AIM OF THE TASK. From the records below, transcribe only the lines running from the one with "- intros method." through the one with "destruct (latched s (ID zone));". Keep both of those end lines.

DATA EXTRACTS START

Lemma run_handleArm_any method body user (s : State World) :
  let '(resp, s', t) := run (handleArm method body user) s in
  (resp <> Success -> s' = s /\ t = []) /\
  cfgMgr s' = cfgMgr s /\ alerts s' = alerts s /\ world s' = world s /\
  pinsRead t = [] /\ sends t = [] /\ latches t = [].
Proof.
  destruct (String.eqb_spec method "POST") as [->|Hne].
  - destruct body as [reqMode|]; [|cbn; repeat split; auto].
    rewrite run_handleArm. cbv zeta.
    destruct (isTestSoftName _);
      [repeat split; auto; absurd_refusal|].
    destruct (isTestWiringName _);
      [repeat split; auto; absurd_refusal|].
    destruct (armActiveZones _ _); repeat split; auto;
      absurd_refusal.
  - unfold handleArm. apply String.eqb_neq in Hne. rewrite Hne. cbn. repeat split; auto.
Qed.

Lemma run_handleDisarm_any method user (s : State World) :
  let '(resp, s', t) := run (handleDisarm method user) s in
  (resp <> Success -> s' = s /\ t = []) /\
  cfgMgr s' = cfgMgr s /\ alerts s' = alerts s /\ world s' = world s /\
  pinsRead t = [] /\ sends t = [] /\ latches t = [].
Proof.
  destruct (String.eqb_spec method "POST") as [->|Hne].
  - rewrite run_handleDisarm. repeat split; auto.
    all: absurd_refusal.
  - unfold handleDisarm. apply String.eqb_neq in Hne. rewrite Hne. cbn. repeat split; auto.
Qed.

(** X5.  For every method and body, a request to [handleArm],
    [handleDisarm] or [handleTestTrigger] that is not answered 204 leaves
    the state as it was and produces no event.  Whatever the answer, arm
    and disarm requests leave the configuration, the channels and the
    outside world alone, read no pin, call no channel and record no latch;
    a trigger request leaves configuration, mode and channels alone and
    reads no pin. *)
Theorem refused_requests_change_nothing (s : State World) (user : User) :
  (forall method body,
     let '(resp, s', t) := run (handleArm method body user) s in
     (resp <> Success -> s' = s /\ t = []) /\
     cfgMgr s' = cfgMgr s /\ alerts s' = alerts s /\ world s' = world s /\
     pinsRead t = [] /\ sends t = [] /\ latches t = []) /\
  (forall method,
     let '(resp, s', t) := run (handleDisarm method user) s in
     (resp <> Success -> s' = s /\ t = []) /\
     cfgMgr s' = cfgMgr s /\ alerts s' = alerts s /\ world s' = world s /\
     pinsRead t = [] /\ sends t = [] /\ latches t = []) /\
  (forall method body,
     let '(resp, s', t) := run (handleTestTrigger method body user) s in
     (resp <> Success -> s' = s /\ t = []) /\
     same_setup s s' /\ pinsRead t = []).
Proof.
  split; [|split].
  - intros method body. apply run_handleArm_any.
  - intros method. apply run_handleDisarm_any.
  - intros method body. rewrite run_handleTestTrigger.
    destruct (negb (String.eqb method "POST")); [repeat split; auto|].
    destruct (negb (testMode s =? 1)%Z); [repeat split; auto|].
    destruct body as [zoneID|]; [|repeat split; auto].
    destruct (findZone _ _) as [zone|]; [|repeat split; auto].
    destruct (latched s (ID zone));
      [repeat split; auto; absurd_refusal|].
    pose proof (spec_dispatch_trace readPin SendMail (alerts s) zone (world s)) as (_ & _ & H3 & _).
    destruct (spec_dispatch _ _ _ _ _) as [w t]. cbn [snd] in H3.
    split; [absurd_refusal|]. split; [repeat split|].
    change (pinsRead (EvLog (LogTestTrigger (ID zone) (Name zone) (Username user)) :: t))
      with (pinsRead t). exact H3.
Qed.

(** X6.  After an arm request that is answered 204, the IDs that the next
    iteration of [pollSensors] ranges over are: none in TestSoft, the IDs of
    all configured zones in TestWiring, none when the trimmed name is
    spelled Disarmed, and otherwise the zone list of the first profile
    whose name matches. *)
Theorem arm_selects_polled_zones (s : State World) (name : string) (user : User) :
  let mode := strings.TrimSpace name in
  let '(resp, s', _) := run (arm name user) s in
  resp = Success ->
  activeIDs s' =
    if isTestSoftName (strings.ToLower mode) then []
    else if isTestWiringName (strings.ToLower mode) then map ID (Zones (cfgMgr s))
    else if String.eqb mode "Disarmed" then []
    else default [] (armActiveZones (ArmModes (cfgMgr s)) mode).
Proof.
  cbv zeta. unfold arm. rewrite run_handleArm. cbv zeta.
  destruct (isTestSoftName _); [reflexivity|].
  destruct (isTestWiringName _); [reflexivity|].
  destruct (armActiveZones (ArmModes (cfgMgr s)) (strings.TrimSpace name)) as [zs|] eqn:E;
    [|discriminate].
  intros _. unfold activeIDs. cbn [currentMode testMode cfgMgr set_triggered set_testMode
                                  set_currentMode Z.eqb orb].
  destruct (String.eqb (strings.TrimSpace name) "Disarmed"); cbn [orb]; [reflexivity|].
  rewrite E. reflexivity.
Qed.

Lemma armActiveZones_fold ams (m m' : string) :
  strings.EqualFold m m' = true -> armActiveZones ams m = armActiveZones ams m'.
Proof.
  intros H. induction ams as [|am rest IH]; [reflexivity|]. cbn [armActiveZones].
  rewrite (EqualFold_sym (am_Name am) m), (EqualFold_sym (am_Name am) m').
  rewrite (EqualFold_congr m m' (am_Name am) H), IH. reflexivity.
Qed.

(** X7.  Two arm requests whose trimmed names [EqualFold] takes for equal,
    neither spelled Disarmed, and which the two tests for the test modes
    treat alike, are answered alike and leave the same latches, the same
    test mode and the same list of polled IDs.  (The tests for the test
    modes go through [ToLower], which [EqualFold] does not determine: the
    long s folds to s and is its own lower case.) *)
Theorem arm_ignores_letter_case (s : State World) (name name' : string) (user : User) :
  strings.EqualFold (strings.TrimSpace name) (strings.TrimSpace name') = true ->
  strings.TrimSpace name <> "Disarmed" -> strings.TrimSpace name' <> "Disarmed" ->
  isTestSoftName (strings.ToLower (strings.TrimSpace name)) =
    isTestSoftName (strings.ToLower (strings.TrimSpace name')) ->
  isTestWiringName (strings.ToLower (strings.TrimSpace name)) =
    isTestWiringName (strings.ToLower (strings.TrimSpace name')) ->
  let '(resp, s1, _) := run (arm name user) s in
  let '(resp', s2, _) := run (arm name' user) s in
  resp = resp' /\
  triggered s1 = triggered s2 /\ testMode s1 = testMode s2 /\
  activeIDs s1 = activeIDs s2.
Proof.
  intros Hf Hn Hn' Hsoft Hwiring. unfold arm. rewrite !run_handleArm. cbv zeta.
  rewrite <- Hsoft, <- Hwiring.
  rewrite <- (armActiveZones_fold (ArmModes (cfgMgr s)) _ _ Hf).
  apply String.eqb_neq in Hn, Hn'.
  destruct (isTestSoftName _); [repeat split|].
  destruct (isTestWiringName _); [repeat split|].
  destruct (armActiveZones (ArmModes (cfgMgr s)) (strings.TrimSpace name)) as [zs|] eqn:E.
  - split; [reflexivity|].
    split; [reflexivity|]. split; [reflexivity|].
    unfold activeIDs. cbn [currentMode testMode cfgMgr set_triggered set_testMode
                           set_currentMode Z.eqb orb].
    rewrite Hn, Hn'. cbn [orb].
    rewrite <- (armActiveZones_fold (ArmModes (cfgMgr s)) _ _ Hf). reflexivity.
  - repeat split.
Qed.
End MoreEngine.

DATA EXTRACTS END

COMPLETED EXERCISE.
  - intros method. apply run_handleDisarm_any.
  - intros method body. rewrite run_handleTestTrigger.
    destruct (negb (String.eqb method "POST")); [repeat split; auto|].
    destruct (negb (testMode s =? 1)%Z); [repeat split; auto|].
    destruct body as [zoneID|]; [|repeat split; auto].
    destruct (findZone _ _) as [zone|]; [|repeat split; auto].
    destruct (latched s (ID zone));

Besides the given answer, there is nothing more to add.